Secondly, I know that the air is clear.
(11:41:55) pischkoa: I would like my stuff back, I’ll be at JJ’s Saturday night, maybe. I’m supposed to meet up with Ben S.
(11:42:48) AcerSai: I understand you’re bing annoyed. It was one smal part of a fairly long conversation. I only said that you had wondered if he was gay. He said he knew you were. I was like, “You should have said something, I know he wanted to know if you were…I think he liked you for a bit. You could have been better friends…”
(11:43:22) AcerSai: He seemed intrigued by this and asked about it. He said something to the effect of, “Well had I not had a boyfriend at the time something could have heppened”
(11:44:07) AcerSai: Did he tell you exactly why he left camp?
(11:44:26) pischkoa: No, We only talked for a bit… As you can imagine, I’m a bit emotional right now and wasn’t int he mood to talk to him.
(11:44:36) AcerSai: Obviously.
(11:44:52) AcerSai: and I’m sorry to hear that. I hope all will be well for you.
(11:46:06) AcerSai: Well as I can imagine you’re probably not in much mood to talk to me either. I had planned to wiat a while, after school started and whatnot, to contact you. Give you some recovery time. But then the Ben thing popped up an i wanted to apoligise for that.
(11:46:50) AcerSai: So I’ll leave you to your work. I hope you know you can talk to me any time. I told Andrew the same thing.
(11:47:14) AcerSai: So, maybe I’ll see you Saturday night. bye
(11:47:22) pischkoa: Thanks, I’ll talk to you later.
(11:47:23) pischkoa: Bye.

A Hard Day

It’s been a very hard day here for me. Sitting in my office thinking about Andrew and how much fun I’m sure he’s having out there in Cali…

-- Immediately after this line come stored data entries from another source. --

(** * DeforMA time-series analysis: offsets, detrending, outlier flags

    A shallow embedding of the two [ts_analysis.py] programs of the
    repository,

    - [source/processing/ts_analysis.py]  (module [Processing]) and
    - [source/analysis/ts_analysis.py]    (module [Analysis]),

    followed by the properties the specification states about them.

    Modelling conventions.

    - Python floats are modelled by exact rationals [Q]; results are
      compared with [==] ([Qeq]).  The decimal literals of the source
      ([0.6745], [365.25], [1e-12], [1000.0]) are the rationals they
      denote.
    - A [datetime] obtained from [strptime(_, "%Y-%m-%d")] is a calendar
      day at midnight; it is modelled by its proleptic Gregorian ordinal
      (a [Z]), and so is the ISO string of a date, whose lexicographic
      order is the order of the ordinals.
    - [None] is [None]: a nullable float is an [option Q].
    - A Python [dict] is a [gmap]; the assignment [m[k] = v] is
      [<[k:=v]> m], and [m.get(k, dflt)] is [default dflt (m !! k)].
    - The rows of a (station, frame) group arrive ordered by date: the
      query of both programs ends in [ORDER BY station, reference_frame,
      date], so the [sort] calls on a group leave it as it is.
*)

From Stdlib Require Import QArith Qabs ZArith List Lia Lqa Permutation Sorted Ascii.
From stdpp Require Import gmap strings list.
Lemma write_response_examples_skip (examples : Examples) (exampleNum : nat)
  (written : obj json) :
  (1 <= exampleNum)%nat ->
  write_response_examples 2 exampleNum examples written = written.
Proof.
  revert exampleNum. induction examples as [| [k v] examples IH]; intros exampleNum Hnum;
    cbn [write_response_examples]; [reflexivity |].
  destruct (Nat.ltb_spec (S exampleNum) 2); [lia |]. cbn. apply IH. lia.
Qed.

(** X20.  Of the examples of a response status, the first alone is
    written out when there are exactly two of them, and all of them when
    their number is any other: a status that holds the accumulator and
    one body is exported as its accumulator. *)
Theorem two_examples_are_written_as_one (examples : Examples) :
  (forall k v rest, examples = (k, v) :: rest -> List.length rest = 1%nat ->
     write_response_examples (List.length (Object_keys examples)) 0 examples []
     = [(k, v)])
  /\ (List.length examples <> 2%nat ->
      NoDup (Object_keys examples) ->
      forall name,
        obj_get name
          (write_response_examples (List.length (Object_keys examples)) 0 examples [])
        = obj_get name examples).
Proof.
  split.
  - intros k v rest -> Hrest. unfold Object_keys. rewrite length_map.
    cbn [List.length]. rewrite Hrest. cbn [write_response_examples].
    cbn. now apply write_response_examples_skip.
  - intros Hcount Hnodup name. unfold Object_keys at 1. rewrite length_map.
    rewrite (write_response_examples_all _ _ _ _ _ Hcount Hnodup).
    now destruct (obj_get name examples).
Qed.

Lemma two_examples_are_written_as_one_witness :
  let body := JObj [("id", JNum 42); ("name", JStr "a")] in
  let pool :=
    response_pool "200"
      (mergeResponseExample (addResponse 200 "get" sample_operation) "200" (Some body)
                            "get" "/accounts/") in
  write_response_examples (List.length (Object_keys pool)) 0 pool []
  = [("example-0001", body)].
Proof.
  intros body pool.
  apply (proj1 (two_examples_are_written_as_one pool)
               "example-0001" body [("example-0002", body)]); reflexivity.
Defined.

Lemma write_request_examples_shoji (exampleCount : nat) (examples : Examples)
  (exampleNum : nat) (written : obj json) :
  (forall name v, In (name, v) written -> includes_shoji v = Some true) ->
  forall name v,
    In (name, v) (write_request_examples true exampleCount exampleNum examples written) ->
    includes_shoji v = Some true.
Proof.
  revert exampleNum written.
  induction examples as [| [k x] examples IH]; intros exampleNum written Hwritten;
    cbn [write_request_examples]; [exact Hwritten |].
  apply IH. cbn [negb orb].
  destruct (((S exampleNum <? 2)%nat || negb (exampleCount =? 2)%nat)); cbn [andb];
    [| exact Hwritten].
  destruct (includes_shoji x) as [[|] |] eqn:Hx; try exact Hwritten.
  intros name v Hin. apply In_obj_set in Hin.
  destruct Hin as [[= _ ->] | Hin]; [exact Hx | eauto].
Qed.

I bet he’s already forgotten all about us, and he’s just having a blast. lol.

No, actually we’ve talked a bit today and it’s good to talk to him, through IM I can always just imagine that he’s only 40 minutes away in Waukee, but I’ll always know in the back of my head that he’s actually half way across the country.

It will take a while for that to really kick in here, for me to really realize that I won’t see him again tell Christmas, maybe longer if his PU’s don’t let him come back. I really want him to stay longer then he in over the break, but I know that he can’t. It’ll be really hard to let him go again after seeing him. I know it will… But let’s not look to far into the future, right now I just have to live each day as it comes, and hopefully they’ll all go by much faster than today has.

I spent the day mostly just sitting in front of my computer, only doing the tasks that sounded fun.

I did print off all the pictures from the trip that I wanted physical copies of, and that was nice. I put some of them up on my wall here at work.

I really want to put up more of them, but I fear that people might think I’m a bit crazy with so many pics up. So maybe they’ll go up at home, if I get around to putting that wall of pictures up again.

I did get them all up online as well. They are located here.

Well, I have to go now before I start crying more in my office. Laters all.